What We’re Cooking This Week: Rice Like Pasta

Combining the world’s most popular grain with just the right amount of water to get the perfect fluffy texture is tricky. We’ve got the perfect method to help.

Rice Rice step four. Photo by Jim Dixon.

Jim Dixon wrote about food for WW for more than 20 years, but these days most of his time is spent at his olive oil-focused specialty food business Wellspent Market. Jim’s always loved to eat, and he encourages his customers to cook by sending them recipes every week through his newsletter. We’re happy to have him back creating some special dishes just for WW readers.

If you can’t cook a pot of rice, you’re not alone.

Combining the world’s most popular grain with just the right amount of water, going from the roiling boil to a gentle simmer, and taking the covered pot off the heat at just the perfect moment to yield a fluffy, tender texture is tricky. It’s why so many cooks use automatic rice cookers, but even those sometimes give you watery mush or burnt rice, and if you’re working in a small kitchen, they take up considerable space for a single-use appliance.

There’s a better way. Cook your rice like pasta. Just get a big pot of water boiling, dump in the rice, and wait. You only need to remember one number: The minutes it takes to cook the rice. The rice-like-pasta method also cooks rice faster since each grain is immersed in the boiling water and emerges fluffy, tender, and separate. Here’s how you do it.

Since 1 cup of uncooked rice yields 3 cups cooked, you may want to measure the rice, or at least eyeball it (pour 1/2 cup into your hand so you know what a handful looks like). I use a 4-quart saucepan I fill about halfway to the top (that’s roughly 2 quarts for the math avoiders) to cook 3 handfuls of rice, or about 1½ cups. I add a pinch of salt, but that’s a personal choice.

Rice Rice step one.

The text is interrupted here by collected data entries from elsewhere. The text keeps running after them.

(** C6: with [autorun] false the selector returns the tools of the table
    that are named in the enabled list, the items of its comma-separated
    first entry included, and nothing else; the world, the ignore list and
    the disabled list play no part, and nothing is raised. *)
Theorem without_autorun_selects_enabled :
  forall (P : Platform) (W : World) (LINTERS : list (string * config))
         (PATTERNS : list (string * list string)) (h : list event)
         (ignore_paths enabled_linters disabled_linters : option (list string)),
  exists s : gset string,
    linters_to_run P W LINTERS PATTERNS h false ignore_paths
      enabled_linters disabled_linters = Ok s
    /\ forall linter : string,
         linter ∈ s <-> linter ∈ LINTERS.*1 /\ linter ∈ merged enabled_linters.
Proof.
  intros. eexists. split.
  - unfold linters_to_run. rewrite !extend_split_merged, !bind_Ok.
    reflexivity.
  - intros linter. unfold select_enabled. rewrite select_enabled_acc.
    set_solver.
Qed.

(** ** The marker cascade *)

Section Cascade.

Variable P : Platform.
Variable W : World.
Variable LINTERS : list (string * config).
Variable PATTERNS : list (string * list string).

Lemma for_each_app {A S} (l1 l2 : list A) (body : A -> S -> result S) (s : S) :
  for_each (l1 ++ l2) body s = (for_each l1 body s ≫= for_each l2 body).
Proof.
  revert s. induction l1 as [|x l1 IH]; intros s; simpl; [reflexivity|].
  destruct (body x s) as [s1|e]; simpl; [apply IH | reflexivity].
Qed.

Lemma found_for_insert (found : gmap string bool) (k language : string) :
  found_for found language = true ->
  found_for (<[k := true]> found) language = true.
Proof.
  unfold found_for. destruct (decide (k = language)) as [->|Hne].
  - intros _. by rewrite lookup_insert_eq.
  - by rewrite lookup_insert_ne.
Qed.

Lemma found_for_insert_eq (found : gmap string bool) (language : string) :
  found_for (<[language := true]> found) language = true.
Proof. unfold found_for. by rewrite lookup_insert_eq. Qed.

(** A marker once recorded stays recorded, and no tool is taken out. *)
Lemma dotfile_step_keeps h disabled item s s' language :
  dotfile_step P W h disabled item s = Ok s' ->
  (found_for s.1 language = true -> found_for s'.1 language = true)
  /\ s.2 ⊆ s'.2.
Proof.
  destruct item as [linter c], s as [found linters]. unfold dotfile_step.
  intros Hstep. apply bind_inv_Ok in Hstep as (b & _ & Hstep).
  destruct b; simpl in *;
    repeat match type of Hstep with
           | context [if ?b then _ else _] => destruct b
           end;
    inversion Hstep; subst; simpl; unfold add_unless_disabled;
    try case_bool_decide;
    (split; [first [apply found_for_insert | tauto] | set_solver]).
Qed.

Lemma dotfile_step_marks h disabled linter c s s' :
  dotfiles_exist P W h c None = Ok true ->
  dotfile_step P W h disabled (linter, c) s = Ok s' ->
  found_for s'.1 (get_language c) = true.
Proof.
  destruct s as [found linters]. unfold dotfile_step. intros ->.
  rewrite bind_Ok. rewrite found_for_insert_eq. simpl.
  destruct (opt_truthy _ && _), (get_autorun c);
    intros Hstep; inversion Hstep; subst; simpl; apply found_for_insert_eq.
Qed.

Lemma dotfile_step_cascades h disabled linter c s s' :
  found_for s.1 (get_language c) = true ->
  get_autorun c = true ->
  linter ∉ disabled ->
  dotfile_step P W h disabled (linter, c) s = Ok s' ->
  linter ∈ s'.2.
Proof.
  destruct s as [found linters]. unfold dotfile_step. simpl.
  intros Hfound Hauto Hdis Hstep.
  apply bind_inv_Ok in Hstep as (b & _ & Hstep). rewrite Hauto in Hstep.
  destruct b.
  - rewrite found_for_insert_eq in Hstep. simpl in Hstep.
    destruct (opt_truthy _ && _); inversion Hstep; subst; simpl;
      rewrite add_unless_disabled_elem; tauto.
  - simpl in Hstep. rewrite Hfound in Hstep. simpl in Hstep.
    inversion Hstep; subst; simpl. rewrite add_unless_disabled_elem; tauto.
Qed.

Lemma pattern_step_keeps enabled disabled found filenames item
    (s s' : gset string) :
  pattern_step P W PATTERNS enabled disabled found filenames item s = Ok s' ->
  s ⊆ s'.
Proof.
  destruct item as [linter c]. unfold pattern_step. intros Hstep.
  apply bind_inv_Ok in Hstep as (b & _ & Hstep).
  destruct b; inversion Hstep; subst; unfold add_unless_disabled;
    try case_bool_decide; set_solver.
Qed.

(** What the first loop does give: a marker found for the tool [a] reaches
    every autorun tool [b] of the same language that the table lists after
    [a]. *)
Lemma cascade_reaches_later_tools pre a ca mid b cb post h ignore_paths
    enabled disabled s :
  LINTERS = pre ++ (a, ca) :: mid ++ (b, cb) :: post ->
  dotfiles_exist P W h ca None = Ok true ->
  get_language cb = get_language ca ->
  get_autorun cb = true ->
  b ∉ merged disabled ->
  linters_to_run P W LINTERS PATTERNS h true ignore_paths enabled disabled
    = Ok s ->
  b ∈ s.
Proof.
  intros HL Hmark Hlang Hauto Hdis. unfold linters_to_run.
  rewrite !extend_split_merged, !bind_Ok. simpl negb. cbv iota.
  intros Hrun.
  apply bind_inv_Ok in Hrun as ([found linters] & Hfirst & Hrun).
  apply bind_inv_Ok in Hrun as (filenames & _ & Hrun).
  assert (Hb : b ∈ linters).
  { rewrite HL, for_each_app in Hfirst.
    apply bind_inv_Ok in Hfirst as (s1 & _ & Hfirst). simpl in Hfirst.
    apply bind_inv_Ok in Hfirst as (s2 & Ha & Hfirst).
    rewrite for_each_app in Hfirst.
    apply bind_inv_Ok in Hfirst as (s3 & Hmid & Hfirst). simpl in Hfirst.
    apply bind_inv_Ok in Hfirst as (s4 & Hstepb & Hpost).
    pose proof (dotfile_step_marks _ _ _ _ _ _ Hmark Ha) as Hs2.
    assert (Hs3 : found_for s3.1 (get_language ca) = true).
    { eapply (for_each_invariant
                (fun st : gmap string bool * gset string =>
                   found_for st.1 (get_language ca) = true));
        [ | exact Hs2 | exact Hmid ].
      intros item st st' Hst Hstep.
      by apply (dotfile_step_keeps _ _ _ _ _ (get_language ca) Hstep). }
    rewrite <- Hlang in Hs3.
    pose proof (dotfile_step_cascades _ _ _ _ _ _ Hs3 Hauto Hdis Hstepb) as Hs4.
    change linters with ((found, linters).2).
    eapply (for_each_invariant
              (fun st : gmap string bool * gset string => b ∈ st.2));
      [ | exact Hs4 | exact Hpost ].
    intros item st st' Hst Hstep.
    destruct (dotfile_step_keeps _ _ _ _ _ (get_language ca) Hstep) as [_ Hsub].
    set_solver. }
  eapply (for_each_invariant (fun st : gset string => b ∈ st));
    [ | exact Hb | exact Hrun ].
  intros item st st' Hst Hstep. apply pattern_step_keeps in Hstep. set_solver.
Qed.

End Cascade.

(** C3 (the code departs from the claim): the first loop records a marker
    and cascades it in one pass, so a tool listed before the owner of the
    marker is not reached, and the pattern pass then skips it because its
    language has a marker.  In the table, [detect-secrets] (no marker
    files, autorun) comes before [eclint] (marker [.editorconfig]), both of
    language [all]: in a project with [app.py] the file [.editorconfig]
    removes [detect-secrets] from the selection. *)
Theorem cascade_misses_earlier_tool :
  (exists ds ec : config,
      dict_get "detect-secrets" Example.LINTERS = Some ds
      /\ dict_get "eclint" Example.LINTERS = Some ec
      /\ get_language ds = get_language ec
      /\ get_dotfiles ds = [] /\ get_dotfiles ec = [".editorconfig"]
      /\ get_autorun ds = true)
  /\ Example.select (Dir [] [".editorconfig"; "app.py"]) true (Some [])
       None None = Ok {["bandit"; "prospector"]}
  /\ ("detect-secrets" ∉ ({["bandit"; "prospector"]} : gset string))
  /\ Example.select (Dir [] ["app.py"]) true (Some []) None None
     = Ok {["bandit"; "detect-secrets"; "prospector"]}.
Proof.
  split; [| split; [| split]].
  - do 2 eexists. repeat split; vm_compute; reflexivity.
  - vm_compute. reflexivity.
  - apply (bool_decide_unpack _). vm_compute. exact I.
  - vm_compute. reflexivity.
Qed.

(** ** The scanner *)

(** Induction on a directory tree, with the property known for every
    sub-directory. *)
Lemma dir_nested_ind (Q : dir -> Prop) :
  (forall subdirs filenames,
      Forall (fun entry : string * dir => Q entry.2) subdirs ->
      Q (Dir subdirs filenames)) ->
  forall d, Q d.
Proof.
  intros Hdir. fix IH 1. intros [subdirs filenames]. apply Hdir.
  induction subdirs as [|[name sub] l IHl]; constructor;
    [apply IH | exact IHl].
Qed.

Section Scanner.

Variable P : Platform.
Variable W : World.

Lemma list_remove_Ok (x : string) (l l' : list string) :
  list_remove x l = Ok l' -> x ∈ l /\ l' ⊆ l /\ (NoDup l -> NoDup l' /\ x ∉ l').
Proof.
  revert l'. induction l as [|y l IH]; simpl; intros l' H; [discriminate|].
  destruct (String.eqb_spec x y) as [->|Hne].
  - inversion H; subst. split; [set_solver|]. split; [set_solver|].
    intros Hnd. apply NoDup_cons in Hnd. tauto.
  - apply bind_inv_Ok in H as (l'' & Hrem & Heq). inversion Heq; subst.
    destruct (IH _ Hrem) as (Hin & Hsub & Hnd). split; [set_solver|].
    split; [set_solver|]. intros Hnd'. apply NoDup_cons in Hnd' as [Hy Hl].
    destruct (Hnd Hl) as [Hnd1 Hx]. split; [|set_solver].
    apply NoDup_cons. split; [set_solver | exact Hnd1].
Qed.

Lemma remove_ignored_subseteq (ignore_paths dirnames : list string) :
  (remove_ignored ignore_paths dirnames).2 ⊆ dirnames.
Proof.
  revert dirnames. induction ignore_paths as [|r rules IH]; intros dirnames;
    simpl; [set_solver|].
  destruct (list_remove r dirnames) as [d1|e] eqn:Hrem; simpl; [|set_solver].
  apply list_remove_Ok in Hrem as (_ & Hsub & _).
  specialize (IH d1). set_solver.
Qed.

(** When the removal loop runs to its end, every rule has been taken out
    of [dirnames]. *)
Lemma remove_ignored_complete (ignore_paths dirnames dirnames' : list string) :
  NoDup dirnames ->
  remove_ignored ignore_paths dirnames = (Ok tt, dirnames') ->
  forall rule, rule ∈ ignore_paths -> rule ∉ dirnames'.
Proof.
  revert dirnames. induction ignore_paths as [|r rules IH];
    intros dirnames Hnd Hrun rule Hrule; [set_solver|].
  simpl in Hrun.
  destruct (list_remove r dirnames) as [d1|e] eqn:Hrem; [|discriminate].
  apply list_remove_Ok in Hrem as (_ & _ & Hd1).
  destruct (Hd1 Hnd) as [Hnd1 Hr].
  apply elem_of_cons in Hrule as [->|Hrule].
  - pose proof (remove_ignored_subseteq rules d1) as Hsub.
    rewrite Hrun in Hsub. set_solver.
  - eapply IH; eauto.
Qed.

(** A walk whose body never raises returns. *)
Lemma os_walk_returns {A}
    (body : string -> list string -> list string -> A ->
            result (list string * A)) :
  (forall root dirnames filenames a,
      exists r, body root dirnames filenames a = Ok r) ->
  forall d top acc, exists r, os_walk P body top d acc = Ok r.
Proof.
  intros Hbody d. induction d as [subdirs filenames IH] using dir_nested_ind.
  intros top acc. simpl.
  destruct (Hbody top (subdirs.*1) filenames (acc.1)) as [[dirnames a] ->].
  generalize (a, acc.2 ++ [top]). clear acc a.
  induction IH as [|[name sub] l Hsub _ IHl]; intros acc; [eauto|].
  simpl in Hsub. case_bool_decide; [|apply IHl].
  destruct (Hsub (path_join P top name) acc) as [acc' ->]. apply IHl.
Qed.

Lemma scan_directory_empty_rules h root dirnames filenames paths :
  exists r, scan_directory P W h (Some []) root dirnames filenames paths = Ok r.
Proof. unfold scan_directory. simpl. eauto. Qed.

Lemma all_filenames_in_dir_empty_rules h path :
  exists paths, all_filenames_in_dir P W h path (Some []) = Ok paths.
Proof.
  unfold all_filenames_in_dir, walk_filenames.
  destruct (fs W h _) as [d|]; [|simpl; eauto].
  destruct (os_walk_returns (scan_directory P W h (Some []))
              (scan_directory_empty_rules h) d (or_str path (getcwd P)) (∅, []))
    as [r ->].
  simpl. eauto.
Qed.

(** The first turn of the walk with no ignore list. *)
Lemma walk_filenames_None h path d :
  fs W h (or_str path (getcwd P)) = Some d ->
  walk_filenames P W h path None = Raise TypeError.
Proof.
  unfold walk_filenames. intros ->. destruct d as [subdirs filenames].
  reflexivity.
Qed.

End Scanner.

(** C7 (the code departs from the claim): the [try] encloses the whole
    removal loop, so the first rule that names no sub-directory ends it
    and the rules after it prune nothing.  With the rules
    [node_modules, vendor] and a project that has [vendor] only, the walk
    descends into [vendor] and below; with the rule [vendor] alone it does
    not. *)
Theorem pruning_stops_at_first_absent_rule :
  let project :=
    Dir [("vendor", Dir [("pkg", Dir [] ["x.py"])] ["v.py"])] ["app.py"] in
  let W := Example.world project Example.quiet Example.never_stop
             Example.no_findings in
  prune_dirnames (Some ["node_modules"; "vendor"]) ["vendor"] = Ok ["vendor"]
  /\ walk_filenames Posix.platform W [] None (Some ["node_modules"; "vendor"])
     = Ok ({["/proj/app.py"]}, ["/proj"; "/proj/vendor"; "/proj/vendor/pkg"])
  /\ walk_filenames Posix.platform W [] None (Some ["vendor"])
     = Ok ({["/proj/app.py"]}, ["/proj"]).
Proof. repeat split; vm_compute; reflexivity. Qed.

Photo by Jim Dixon.

Get the water to a rolling, vigorous boil. Add the rice, give it a stir and let it come back to a boil. Reduce the heat slightly but not enough so that the water isn’t bubbling merrily—what’s sometimes called an “active boil.”

Rice Rice step two. Photo by Jim Dixon.

If you’re cooking white rice, fish out a few grains after about 7 minutes and try them. You’re looking for rice that’s tender, with no bit of hard center, but not too soft, or just shy of being done. White rice typically gets there after 8-10 minutes. I usually make brown rice since it’s got all the bran and other nutrients from the hull (white rice is typically fortified to make it more than just empty carbs). So I test the rice after about 30 minutes.

Rice Rice step three. Photo by Jim Dixon.

When the grains are to your liking, drain the rice. A fine mesh strainer works best, but a colander is OK if you don’t mind fishing a few errant grains that slip through the holes out of the sink. I usually pour the water off by very slowly tipping the pot into the sink. It’s a good exercise in patience; pour too fast and the rice slides out, too.

Rice Rice step four. Photo by Jim Dixon.

Once the rice is drained, cover it (put it back into the cooking pot if you used a strainer), give it a shake or toss it a little, put the lid on, and let it rest for about 10 minutes. The residual heat will keep it steaming and finish the cooking process.